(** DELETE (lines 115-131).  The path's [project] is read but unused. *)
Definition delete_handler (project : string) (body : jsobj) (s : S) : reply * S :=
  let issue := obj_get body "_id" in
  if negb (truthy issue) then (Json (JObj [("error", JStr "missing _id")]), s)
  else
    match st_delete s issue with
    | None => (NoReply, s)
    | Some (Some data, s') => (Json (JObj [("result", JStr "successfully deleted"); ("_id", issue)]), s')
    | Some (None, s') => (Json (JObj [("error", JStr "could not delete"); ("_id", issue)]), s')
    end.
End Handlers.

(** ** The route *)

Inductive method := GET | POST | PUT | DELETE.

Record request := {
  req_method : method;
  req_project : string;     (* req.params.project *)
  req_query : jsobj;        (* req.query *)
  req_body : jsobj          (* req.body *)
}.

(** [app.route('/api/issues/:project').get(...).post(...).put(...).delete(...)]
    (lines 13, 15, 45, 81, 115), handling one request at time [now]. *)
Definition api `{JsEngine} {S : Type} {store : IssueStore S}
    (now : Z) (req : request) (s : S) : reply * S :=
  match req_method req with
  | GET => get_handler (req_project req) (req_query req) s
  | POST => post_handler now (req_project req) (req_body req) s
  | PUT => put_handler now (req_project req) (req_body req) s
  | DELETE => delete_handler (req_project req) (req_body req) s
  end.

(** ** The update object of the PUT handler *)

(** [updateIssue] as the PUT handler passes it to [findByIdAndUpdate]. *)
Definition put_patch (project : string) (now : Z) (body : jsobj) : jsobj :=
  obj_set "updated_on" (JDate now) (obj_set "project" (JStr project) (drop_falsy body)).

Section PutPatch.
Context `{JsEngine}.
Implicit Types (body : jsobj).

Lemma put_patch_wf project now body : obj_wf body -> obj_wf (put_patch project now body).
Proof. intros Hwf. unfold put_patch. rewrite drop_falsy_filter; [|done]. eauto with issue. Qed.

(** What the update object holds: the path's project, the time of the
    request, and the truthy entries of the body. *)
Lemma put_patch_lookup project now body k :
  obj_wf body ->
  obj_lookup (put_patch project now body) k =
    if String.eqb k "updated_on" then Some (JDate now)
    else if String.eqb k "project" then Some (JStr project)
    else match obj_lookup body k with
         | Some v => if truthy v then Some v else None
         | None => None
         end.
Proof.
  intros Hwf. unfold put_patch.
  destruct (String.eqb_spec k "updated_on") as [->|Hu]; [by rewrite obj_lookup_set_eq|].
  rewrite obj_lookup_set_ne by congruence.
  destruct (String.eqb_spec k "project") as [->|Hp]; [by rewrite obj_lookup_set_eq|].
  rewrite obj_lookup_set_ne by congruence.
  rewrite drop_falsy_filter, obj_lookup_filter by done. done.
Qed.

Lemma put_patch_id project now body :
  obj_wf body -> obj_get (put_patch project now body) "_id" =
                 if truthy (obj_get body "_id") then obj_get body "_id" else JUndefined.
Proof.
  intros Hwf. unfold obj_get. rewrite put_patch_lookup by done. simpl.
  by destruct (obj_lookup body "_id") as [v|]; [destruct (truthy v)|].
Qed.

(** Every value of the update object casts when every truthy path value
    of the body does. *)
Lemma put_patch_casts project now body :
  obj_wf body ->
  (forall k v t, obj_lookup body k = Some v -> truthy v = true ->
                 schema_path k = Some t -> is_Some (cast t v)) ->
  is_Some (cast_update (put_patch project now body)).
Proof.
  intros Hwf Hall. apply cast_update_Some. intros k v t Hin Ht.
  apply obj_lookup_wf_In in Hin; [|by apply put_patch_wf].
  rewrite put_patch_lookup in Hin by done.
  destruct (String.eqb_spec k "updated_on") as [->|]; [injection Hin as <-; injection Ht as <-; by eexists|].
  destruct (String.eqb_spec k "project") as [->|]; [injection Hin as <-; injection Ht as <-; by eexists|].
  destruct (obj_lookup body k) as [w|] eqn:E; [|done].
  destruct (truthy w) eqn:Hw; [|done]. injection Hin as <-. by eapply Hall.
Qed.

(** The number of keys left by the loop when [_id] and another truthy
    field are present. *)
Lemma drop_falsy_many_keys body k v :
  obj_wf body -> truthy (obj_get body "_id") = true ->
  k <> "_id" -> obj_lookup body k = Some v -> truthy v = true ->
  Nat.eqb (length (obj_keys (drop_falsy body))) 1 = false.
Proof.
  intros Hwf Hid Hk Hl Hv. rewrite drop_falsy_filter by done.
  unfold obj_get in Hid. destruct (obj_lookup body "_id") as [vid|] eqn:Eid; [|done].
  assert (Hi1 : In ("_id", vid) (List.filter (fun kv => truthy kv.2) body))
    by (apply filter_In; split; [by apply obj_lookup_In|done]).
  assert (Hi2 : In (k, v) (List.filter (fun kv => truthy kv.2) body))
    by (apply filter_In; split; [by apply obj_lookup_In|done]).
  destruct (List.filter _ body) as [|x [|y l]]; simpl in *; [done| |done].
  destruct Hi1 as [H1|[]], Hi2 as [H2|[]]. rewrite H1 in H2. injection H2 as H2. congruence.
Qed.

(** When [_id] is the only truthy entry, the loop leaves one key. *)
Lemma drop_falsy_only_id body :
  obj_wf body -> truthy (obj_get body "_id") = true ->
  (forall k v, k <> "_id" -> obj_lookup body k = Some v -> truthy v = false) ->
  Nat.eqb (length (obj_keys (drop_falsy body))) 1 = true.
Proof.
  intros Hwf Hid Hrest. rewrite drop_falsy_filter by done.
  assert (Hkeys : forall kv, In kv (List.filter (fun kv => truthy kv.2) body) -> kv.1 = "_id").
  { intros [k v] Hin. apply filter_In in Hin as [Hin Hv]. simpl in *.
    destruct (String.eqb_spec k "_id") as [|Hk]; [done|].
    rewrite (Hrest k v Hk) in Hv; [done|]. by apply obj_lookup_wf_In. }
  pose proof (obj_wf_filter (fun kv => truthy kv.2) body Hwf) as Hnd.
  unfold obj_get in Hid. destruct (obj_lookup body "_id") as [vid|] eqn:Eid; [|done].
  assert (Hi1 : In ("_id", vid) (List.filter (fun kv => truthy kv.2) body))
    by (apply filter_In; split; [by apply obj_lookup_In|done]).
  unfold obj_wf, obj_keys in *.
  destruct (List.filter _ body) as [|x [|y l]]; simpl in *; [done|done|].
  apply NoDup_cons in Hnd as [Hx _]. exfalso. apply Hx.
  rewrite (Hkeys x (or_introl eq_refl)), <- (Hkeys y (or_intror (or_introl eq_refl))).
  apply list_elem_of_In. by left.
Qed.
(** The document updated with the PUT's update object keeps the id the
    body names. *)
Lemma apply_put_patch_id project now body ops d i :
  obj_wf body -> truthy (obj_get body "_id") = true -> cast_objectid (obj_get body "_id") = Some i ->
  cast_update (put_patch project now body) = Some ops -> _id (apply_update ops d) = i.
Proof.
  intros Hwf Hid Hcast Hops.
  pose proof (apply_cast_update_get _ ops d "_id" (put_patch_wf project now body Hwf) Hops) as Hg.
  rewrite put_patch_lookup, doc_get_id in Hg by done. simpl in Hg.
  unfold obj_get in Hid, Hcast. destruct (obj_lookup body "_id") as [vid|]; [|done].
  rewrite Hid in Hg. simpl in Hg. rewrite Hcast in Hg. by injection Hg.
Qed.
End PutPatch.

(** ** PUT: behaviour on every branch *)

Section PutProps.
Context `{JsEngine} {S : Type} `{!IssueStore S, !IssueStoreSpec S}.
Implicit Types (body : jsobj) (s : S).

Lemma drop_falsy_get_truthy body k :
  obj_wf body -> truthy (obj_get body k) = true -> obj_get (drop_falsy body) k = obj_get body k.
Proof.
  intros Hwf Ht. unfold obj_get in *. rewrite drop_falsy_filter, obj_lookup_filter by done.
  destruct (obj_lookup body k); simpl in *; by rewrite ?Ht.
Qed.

________________________

> [Work request]: Your answer should be one number: how many lines in the material hold the string "jsobj".

> [Result]: 6